(* ===== verification/WinDriver.v ===== *)
(** The Windows driver: [src/crates/platform/src/windows/mod.rs].

    The driver asks its actors and composes their answers.  A command to an
    actor goes [through] its queue, which may be full, gone, or abandoned before
    the command runs; then the actor's definition runs on the shared world.
    Capture ([windows/capture.rs]) and the verification of signatures
    ([windows/provenance.rs]) answer by position in the run. *)

From stdpp Require Import pretty.
From Stdlib Require Import Ascii String SpecFloat.
From S2P Require Import Prelude Floats Geometry Text Protocol Errors Driver PrivateState Fingerprint InputText WinInput WinSemantic Clipboard WinDiscovery WinLaunch.
#[local] Open Scope Z_scope.

Definition LAUNCH_CONFIRM_TIMEOUT : Z := 10 * second.
Definition LAUNCH_CONFIRM_INTERVAL : Z := 50 * MILLISECOND.

(** What the actors' queues, capture and signatures answer.  A queue is its
    pending commands, [None] when its thread is gone, and whether a command it
    takes is run. *)
Record DrvSystem := {
  sy_discovery : Discovery;
  sy_discovery_queue : nat -> option (list DiscoveryCommand) * bool;
  sy_input_queue : nat -> option (list WinCommand) * bool;
  sy_semantic_queue : nat -> option (list SemanticCommand) * bool;
  sy_launch_queue : nat -> option (list LaunchCommand) * bool;
  sy_clipboard_queue : nat -> option (list ClipboardCommand) * bool;
  sy_com_ready : bool;
  sy_capture : nat -> string -> Z -> ScreenRect -> Result (RgbaImage * ScreenRect) DriverError;
  sy_capture_display : nat -> string -> ScreenRect -> Result (RgbaImage * ScreenRect) DriverError;
  sy_provenance_permit : nat -> bool;
  sy_provenance_joins : nat -> bool;
  sy_provenance : nat -> string -> option string * SignatureStatus;
}.

(** * Windows *)

Definition driver_application (w : NativeWindow) : DriverApplication :=
  {| dap_key := nw_application_key w; dap_process_generation := nw_application_key w; dap_identity := nw_application_id w;
     dap_name := nw_application_name w; dap_application_id := nw_application_id w; dap_foreground := nw_foreground w;
     dap_provenance := ProvWindows (nw_application_id w) None SigUnknown |}.

Definition discovered_application (w : NativeWindow) (provenance : option string * SignatureStatus) : DriverApplication :=
  {| (driver_application w) with dap_provenance := ProvWindows (nw_application_id w) provenance.1 provenance.2 |}.

Definition driver_window (w : NativeWindow) : DriverWindow :=
  {| dw_key := nw_key w; dw_application := driver_application w; dw_title := nw_title w; dw_screen_bounds := nw_screen_bounds w;
     dw_state := if nw_minimized w then WMinimized else if nw_visible w then WNormal else WOffscreen;
     dw_visible := nw_visible w; dw_foreground := nw_foreground w |}.

Definition target_gone : DriverError := de_with_retry (driver_error DTargetUnavailable "target window generation is unavailable") "list_windows".

Definition current_window (windows : list NativeWindow) (key : string) : Result NativeWindow DriverError :=
  ok_or (List.find (fun w => str_eqb (nw_key w) key) windows) target_gone.

(** * Actions *)

Definition resolve_input_action (a : DriverAction) : Result WinAction DriverError :=
  match a with
  | DAClickPoint point button count delivery =>
      Ok (WClick point button count (match delivery with Prefer_Background => true | Prefer_Foreground => false end))
  | DAPressPoint point button duration_ms => Ok (WPress point button duration_ms)
  | DAMovePointer point duration_ms => Ok (WMove point duration_ms)
  | DATypeText text => Ok (WTypeText text)
  | DAPressKeys keys => Ok (WPressKeys keys)
  | DAScroll point delta_x delta_y => Ok (WScroll point delta_x delta_y)
  | DADrag from to duration_ms => Ok (WDrag from to duration_ms)
  | _ => Err (mutation_not_dispatched (driver_error DUnsupported "action is not a foreground input operation"))
  end.

Definition semantic_action (a : DriverAction) : Result (string * SemanticAction) DriverError :=
  match a with
  | DAFocusElement key => Ok (key, SemFocus)
  | DAInvokeElement key => Ok (key, SemInvoke)
  | DASetValue key value => Ok (key, SemSetValue value)
  | DASetRangeValue key value => Ok (key, SemSetRangeValue value)
  | DAToggleElement key => Ok (key, SemToggle)
  | DASelectElement key => Ok (key, SemSelect)
  | DASetExpanded key expanded => Ok (key, SemSetExpanded expanded)
  | _ => Err (mutation_not_dispatched (driver_error DUnsupported "action is not a semantic operation"))
  end.

(** The actions that need the foreground. *)
Definition needs_foreground (a : DriverAction) : bool :=
  match a with
  | DAFocusWindow | DAClickPoint _ _ _ Prefer_Foreground | DAPressPoint _ _ _ | DAMovePointer _ _ | DATypeText _ | DAPressKeys _
  | DAScroll _ _ _ | DADrag _ _ _ => true
  | _ => false
  end.

Definition foreground_required : DriverError := mutation_not_dispatched (driver_error DForegroundRequired "action requires foreground input").

Section Driver.
Context (sha256 : list Z -> list Z) (hex_encode : list Z -> string) (hex_decode : string -> option (list Z)) (f64_to_string : f64 -> string).
Context (paths : PathRules) (uia : SemSystem) (os : Native) (sys : DrvSystem).

#[local] Abbreviation Drv := (Act (W := DrvWorld)).

Definition drv_ask {A} (f : nat -> A) : Drv A := on_win (ask os f).
Definition drv_raise {A} (r : Result A DriverError) : Drv A := fun d => (d, r).
Definition drv_sleep (wait : Z) : Drv unit := on_win (win_sleep os wait).

(** A command to an actor: [submit] is what its queue says. *)
Definition through {C A} (queue : nat -> option (list C) * bool) (submit : option (list C) -> C -> Result (list C) DriverError)
    (stopped : DriverError) (command : C) (run : Drv A) : Drv A :=
  let& q := drv_ask queue in
  match submit q.1 command with
  | Err e => ierr e
  | Ok _ => if q.2 : bool then run else ierr stopped
  end.

Definition windows : Drv (list NativeWindow) :=
  through (sy_discovery_queue sys) discovery_submit discovery_stopped ListWindows
    (on_win (list_windows (to_lowercase paths) (file_stem paths) os (sy_discovery sys))).

Definition displays : Drv (list NativeDisplay) :=
  through (sy_discovery_queue sys) discovery_submit discovery_stopped ListDisplays (on_win (list_displays os (sy_discovery sys))).

Definition capture (key : string) (hwnd : Z) (bounds : ScreenRect) : Drv (RgbaImage * ScreenRect) :=
  let& r := drv_ask (fun n => sy_capture sys n key hwnd bounds) in drv_raise r.

(** The snapshot by the semantic actor. *)
Definition semantic_snapshot (hwnd : Z) (mode : AccessibilityMode) : Drv SemanticSnapshot :=
  through (sy_semantic_queue sys) sem_submit semantic_stopped (SemCmdSnapshot hwnd mode) (snapshot sha256 f64_to_string uia os hwnd mode).

Definition invalidate_after_mutation : Drv unit := fun d => ({| d with dv_invalidated := S (dv_invalidated d) |}, Ok tt).

(** ** Reading *)

Definition find_window (window : DriverWindow) : Drv NativeWindow :=
  let& all := windows in drv_raise (current_window all (dw_key window)).

(** [settle_window]: the attempts that are left, and the signature of the last
    one. *)
Fixpoint settle_attempts (left_ : nat) (first : bool) (window : DriverWindow) (previous : option string) : Drv unit :=
  match left_ with
  | O => iret tt
  | S left_ =>
      (if first then iret tt else drv_sleep (50 * MILLISECOND)) ;&
      let& current := find_window window in
      let& captured := capture (nw_key current) (nw_hwnd current) (nw_screen_bounds current) in
      let signature := fingerprint sha256 hex_encode (nw_key current) captured.2 (Some captured.1) in
      if match previous with Some value => fingerprints_match hex_decode value signature | None => false end then iret tt
      else settle_attempts left_ false window (Some signature)
  end.

Definition settle_window (window : DriverWindow) (application_scene : bool) : Drv unit :=
  if application_scene then ierr (driver_error DUnsupported "Windows application scene capture is unsupported")
  else settle_attempts 3 true window None.

Definition list_driver_windows (application_keys : list string) : Drv (list DriverWindow) :=
  let& all := windows in
  iret (driver_window <$> List.filter (fun w => existsb (str_eqb (nw_application_key w)) application_keys) all).

Definition list_driver_displays : Drv (list DriverDisplay) :=
  let& all := displays in
  iret ((fun d => {| dd_key := nd_key d; dd_screen_bounds := nd_screen_bounds d; dd_primary := nd_primary d |}) <$> all).

Definition observe_display (display : DriverDisplay) : Drv (RgbaImage * ScreenRect) :=
  let& r := drv_ask (fun n => sy_capture_display sys n (dd_key display) (dd_screen_bounds display)) in drv_raise r.

(** The first window of each application, in the order of a hash map. *)
Fixpoint first_windows (all : list NativeWindow) (known : gmap string DriverApplication) : Drv (gmap string DriverApplication) :=
  match all with
  | [] => iret known
  | w :: all =>
      match known !! nw_application_key w with
      | Some _ => first_windows all known
      | None =>
          let& provenance := drv_ask (fun n => sy_provenance sys n (nw_application_id w)) in
          first_windows all (<[nw_application_key w := discovered_application w provenance]> known)
      end
  end.

Definition list_applications `{!HashOrder} : Drv (list DriverApplication) :=
  let& all := windows in
  let& permit := drv_ask (sy_provenance_permit sys) in
  if negb permit then
    ierr (de_with_retry (driver_error DBusy "Windows provenance worker capacity is exhausted") "retry_with_backoff") else
  let& applications := first_windows all ∅ in
  let& joined := drv_ask (sy_provenance_joins sys) in
  if negb joined then ierr (driver_error DPlatform "Windows provenance worker stopped unexpectedly")
  else iret (snd <$> hash_iter applications).

Definition same_bounds (a b : ScreenRect) : bool :=
  f64_eq (sr_x a) (sr_x b) && f64_eq (sr_y a) (sr_y b) && f64_eq (sr_width a) (sr_width b) && f64_eq (sr_height a) (sr_height b).

Definition stale_geometry (message : string) : DriverError := de_with_retry (driver_error DStaleObservation message) "observe_window".

(** [tokio::join!] waits for both; the capture's error is looked at first. *)
Definition observe_window (window : DriverWindow) (include_screenshot : bool) (accessibility : AccessibilityMode) : Drv DriverObservation :=
  let& before := find_window window in
  if include_screenshot && nw_minimized before then
    ierr (de_with_retry (driver_error DTargetUnavailable "minimized Windows target cannot provide a current exact-window frame")
            "restore_window_then_observe") else
  ikeep (if include_screenshot then
           let& c := capture (nw_key before) (nw_hwnd before) (nw_screen_bounds before) in iret (Some c)
         else iret None) (fun captured =>
  ikeep (match accessibility with
         | AxDisabled => iret None
         | _ => let& s := semantic_snapshot (nw_hwnd before) accessibility in iret (Some s)
         end) (fun semantics =>
    let& captured := drv_raise captured in
    let& semantics := drv_raise semantics in
    let& after := find_window window in
    if negb (same_bounds (nw_screen_bounds before) (nw_screen_bounds after)) then
      ierr (stale_geometry "target geometry changed during observation") else
    let fp := fingerprint sha256 hex_encode (nw_key after) (nw_screen_bounds after) (fst <$> captured) in
    let observed screenshot bounds :=
      {| dob_window_key := dw_key window; dob_window_screen_bounds := nw_screen_bounds after; dob_screenshot := screenshot;
         dob_screenshot_screen_bounds := bounds;
         dob_elements := match semantics with Some s => sn_elements s | None => [] end;
         dob_elements_complete := match semantics with Some s => sn_complete s | None => true end;
         dob_elements_truncation := match semantics with Some s => sn_truncation s | None => None end;
         dob_fingerprint := fp |} in
    match captured with
    | Some (image, bounds) =>
        if same_bounds bounds (nw_screen_bounds after) then iret (observed (Some image) (Some bounds))
        else ierr (stale_geometry "captured surface does not match the target geometry")
    | None => iret (observed None None)
    end)).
------------------------------------------------------------
Working from the records above, write out verbatim only the lines from the line containing "(key, SemSetValue value)" through the line containing "#[local] Abbreviation Drv".

* _Response box_
  | DASetValue key value => Ok (key, SemSetValue value)
  | DASetRangeValue key value => Ok (key, SemSetRangeValue value)
  | DAToggleElement key => Ok (key, SemToggle)
  | DASelectElement key => Ok (key, SemSelect)
  | DASetExpanded key expanded => Ok (key, SemSetExpanded expanded)
  | _ => Err (mutation_not_dispatched (driver_error DUnsupported "action is not a semantic operation"))
  end.

(** The actions that need the foreground. *)
Definition needs_foreground (a : DriverAction) : bool :=
  match a with
  | DAFocusWindow | DAClickPoint _ _ _ Prefer_Foreground | DAPressPoint _ _ _ | DAMovePointer _ _ | DATypeText _ | DAPressKeys _
  | DAScroll _ _ _ | DADrag _ _ _ => true
  | _ => false
  end.

Definition foreground_required : DriverError := mutation_not_dispatched (driver_error DForegroundRequired "action requires foreground input").

Section Driver.
Context (sha256 : list Z -> list Z) (hex_encode : list Z -> string) (hex_decode : string -> option (list Z)) (f64_to_string : f64 -> string).
Context (paths : PathRules) (uia : SemSystem) (os : Native) (sys : DrvSystem).

#[local] Abbreviation Drv := (Act (W := DrvWorld)).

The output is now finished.